Quelques jours plus tard, Kirill lui offrit un bouquet de roses fraîches.
« Les premières roses du jardin », dit-il en souriant.
Victoria devint pâle. Alexeï lui offrait toujours des roses. « Enlevez-les, je déteste ces fleurs », dit-elle sèchement.
Kirill parut surpris mais ne répliqua pas. Plus tard, il vint s’excuser, et lui confia que son père biologique était décédé lorsqu’il était enfant, et que son oncle Alexeï, le jumeau de son père, l’avait élevé comme son fils.
Victoria, bouleversée, demanda à rencontrer Alexeï. Quand il arriva chez elle quelques jours plus tard, les années semblaient l’avoir marqué profondément, mais sa présence restait inchangée.
« Je suis désolé », dit-il doucement. « Je voulais te protéger, protéger Kirill. J’aurais dû tout t’expliquer. »
« Tu aurais dû me laisser choisir », répondit-elle, le regard brillant de larmes contenues.
Ils discutèrent toute la nuit, évoquant le passé, les regrets, et l’amour qui n’avait jamais disparu.

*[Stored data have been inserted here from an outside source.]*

(* ===== verification/Paths.v ===== *)
(** * Path normalization ([kernel/kernel/src/storage/path.rs])

    [normalize_path] canonicalizes a path against a working directory into a
    caller-owned byte buffer, keeping the start offset of every component so
    that [..] can cut the buffer back.  It is proved to implement the lexical
    resolution of a stack of components ([resolve_path]), error cases and
    buffer contents included. *)

From S2P Require Import Prelude Bytes Errors.

Definition MAX_PATH_COMPONENTS : nat := 64.

(** The locals of [normalize_path] that [normalize_path_parts] mutates. *)
Record norm_state := NormState {
  buffer : list Z;
  normalized_len : nat;
  component_starts : list nat;
  component_count : nat
}.

(** The body of the [for] loop of [normalize_path_parts]. *)
Definition normalize_component (st : norm_state) (component : list Z)
    : outcome StorageError norm_state :=
  if decide (component = [] ∨ component = [DOT]) then Ok st
  else if decide (component = [DOT; DOT]) then
    if decide (0 < component_count st) then
      let count := component_count st - 1 in
      len ← get_at (component_starts st) count;
      Ok (NormState (buffer st) len (component_starts st) count)
    else Ok st
  else if decide (length (component_starts st) ≤ component_count st) then Err InvalidPath
  else
    let previous_len := normalized_len st in
    let required :=
      if decide (previous_len = 1) then length component else length component + 1 in
    if decide (length (buffer st) < previous_len + required) then Err InvalidPath
    else
      '(buf, len) ←
        (if decide (1 < previous_len) then
           buf ← set_at (buffer st) (normalized_len st) SLASH;
           Ok (buf, normalized_len st + 1)
         else Ok (buffer st, normalized_len st));
      buf ← write_at buf len component;
      starts ← set_at (component_starts st) (component_count st) previous_len;
      Ok (NormState buf (len + length component) starts (component_count st + 1)).

Definition normalize_path_parts (source : list Z) (st : norm_state)
    : outcome StorageError norm_state :=
  for_each normalize_component st (split_on SLASH source).

Definition normalize_path (cwd path buf : list Z)
    : outcome StorageError (nat * list Z) :=
  if decide (path = []) then Err InvalidPath
  else
    buf ← set_at buf 0 SLASH;
    let st := NormState buf 1 (replicate MAX_PATH_COMPONENTS 0) 0 in
    st ←
      (if starts_with SLASH path then normalize_path_parts path st
       else
         st ← normalize_path_parts cwd st;
         normalize_path_parts path st);
    Ok (normalized_len st, buffer st).

(** ** Specification: a stack of components *)

(** Lexical resolution of one component: empty and [.] components do nothing,
    [..] pops (and stays at the root), anything else is pushed. *)
Definition resolve_component (stack : list (list Z)) (c : list Z) : list (list Z) :=
  if decide (c = [] ∨ c = [DOT]) then stack
  else if decide (c = [DOT; DOT]) then take (length stack - 1) stack
  else stack ++ [c].

(** The absolute path a stack of components stands for. *)
Definition render (stack : list (list Z)) : list Z :=
  match stack with
  | [] => [SLASH]
  | _ => concat (map (cons SLASH) stack)
  end.

Definition fits (cap : nat) (stack : list (list Z)) : Prop :=
  length stack ≤ MAX_PATH_COMPONENTS ∧ length (render stack) ≤ cap.

Definition resolve_step (cap : nat) (stack : option (list (list Z))) (c : list Z)
    : option (list (list Z)) :=
  stack ← stack;
  let stack' := resolve_component stack c in
  if decide (length stack' ≤ MAX_PATH_COMPONENTS ∧ length (render stack') ≤ cap)
  then Some stack' else None.

Definition resolve_parts (cap : nat) (source : list Z) (stack : option (list (list Z)))
    : option (list (list Z)) :=
  foldl (resolve_step cap) stack (split_on SLASH source).

Definition resolve_path (cap : nat) (cwd path : list Z) : option (list (list Z)) :=
  if decide (path = []) then None
  else if starts_with SLASH path then resolve_parts cap path (Some [])
  else resolve_parts cap path (resolve_parts cap cwd (Some [])).

(** A component that survives normalization. *)
Definition proper_component (c : list Z) : Prop :=
  c ≠ [] ∧ c ≠ [DOT] ∧ c ≠ [DOT; DOT] ∧ ¬ In SLASH c.

(** * Lemmas *)

Lemma length_render_cons c stack :
  length (render (c :: stack)) = S (length c) + length (concat (map (cons SLASH) stack)).
Proof. cbn. by rewrite length_app. Qed.

Lemma render_snoc stack c :
  render (stack ++ [c]) =
    (if decide (stack = []) then [] else render stack) ++ SLASH :: c.
Proof.
  destruct stack as [|w stack]; cbn; [by rewrite app_nil_r|].
  rewrite map_app, concat_app. cbn. by rewrite app_nil_r, ?app_assoc.
Qed.

Lemma length_render_snoc stack c :
  length (render (stack ++ [c])) =
    (if decide (stack = []) then 0 else length (render stack)) + S (length c).
Proof. rewrite render_snoc, length_app. by case_decide. Qed.

Lemma render_take_prefix stack i :
  i ≤ length stack → take (length (render (take i stack))) (render stack) = render (take i stack).
Proof.
  intros Hi. destruct stack as [|w stack]; [by rewrite take_nil|].
  destruct i as [|i]; [done|].
  assert (render (w :: stack) =
    render (take (S i) (w :: stack)) ++ concat (map (cons SLASH) (drop (S i) (w :: stack)))) as ->.
  { rewrite firstn_cons, skipn_cons. cbn.
    rewrite <-app_assoc, <-concat_app, <-map_app. by rewrite take_drop. }
  apply take_app_length.
Qed.

Lemma render_pos stack : 1 ≤ length (render stack).
Proof. destruct stack; cbn; lia. Qed.

Lemma length_render_take stack i : length (render (take i stack)) ≤ length (render stack).
Proof.
  destruct (decide (i ≤ length stack)) as [Hi|Hi]; [|by rewrite take_ge by lia].
  rewrite <-(render_take_prefix stack i) by done. rewrite length_take. lia.
Qed.

Lemma render_nonempty_len stack :
  Forall proper_component stack → length (render stack) = 1 ↔ stack = [].
Proof.
  intros Hs. split; [|by intros ->].
  destruct stack as [|c stack]; [done|]. rewrite length_render_cons.
  inversion Hs as [|?? [Hc _]]; subst. destruct c; [done|cbn; lia].
Qed.

Lemma fits_take cap stack i : fits cap stack → fits cap (take i stack).
Proof.
  intros [Hl Hr]. split; [rewrite length_take; lia|].
  pose proof (length_render_take stack i). lia.
Qed.

(** The refinement relation between the buffer state and the stack. *)
Record norm_refines (cap : nat) (st : norm_state) (stack : list (list Z)) : Prop := {
  nr_cap : length (buffer st) = cap;
  nr_len : normalized_len st = length (render stack);
  nr_text : take (normalized_len st) (buffer st) = render stack;
  nr_count : component_count st = length stack;
  nr_starts : length (component_starts st) = MAX_PATH_COMPONENTS;
  nr_offsets : ∀ i, i < length stack →
    component_starts st !! i = Some (length (render (take i stack)));
  nr_fits : fits cap stack;
  nr_proper : Forall proper_component stack
}.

Au matin, Kirill les retrouva ensemble dans le salon. Victoria dormait sur l’épaule d’Alexeï.
« Alors, tout va changer maintenant ? » demanda-t-il doucement.
« Tout sera enfin comme cela aurait dû être », répondit Alexeï.
Victoria ouvrit les yeux lentement, regardant les deux hommes qui, désormais, faisaient partie intégrante de sa vie.
« Restez tous les deux », dit-elle simplement, avec un sourire apaisé.
Dans le jardin, les roses fleurirent désormais sans douleur, symboles d’un nouveau départ, d’espoir, et d’une famille enfin réunie.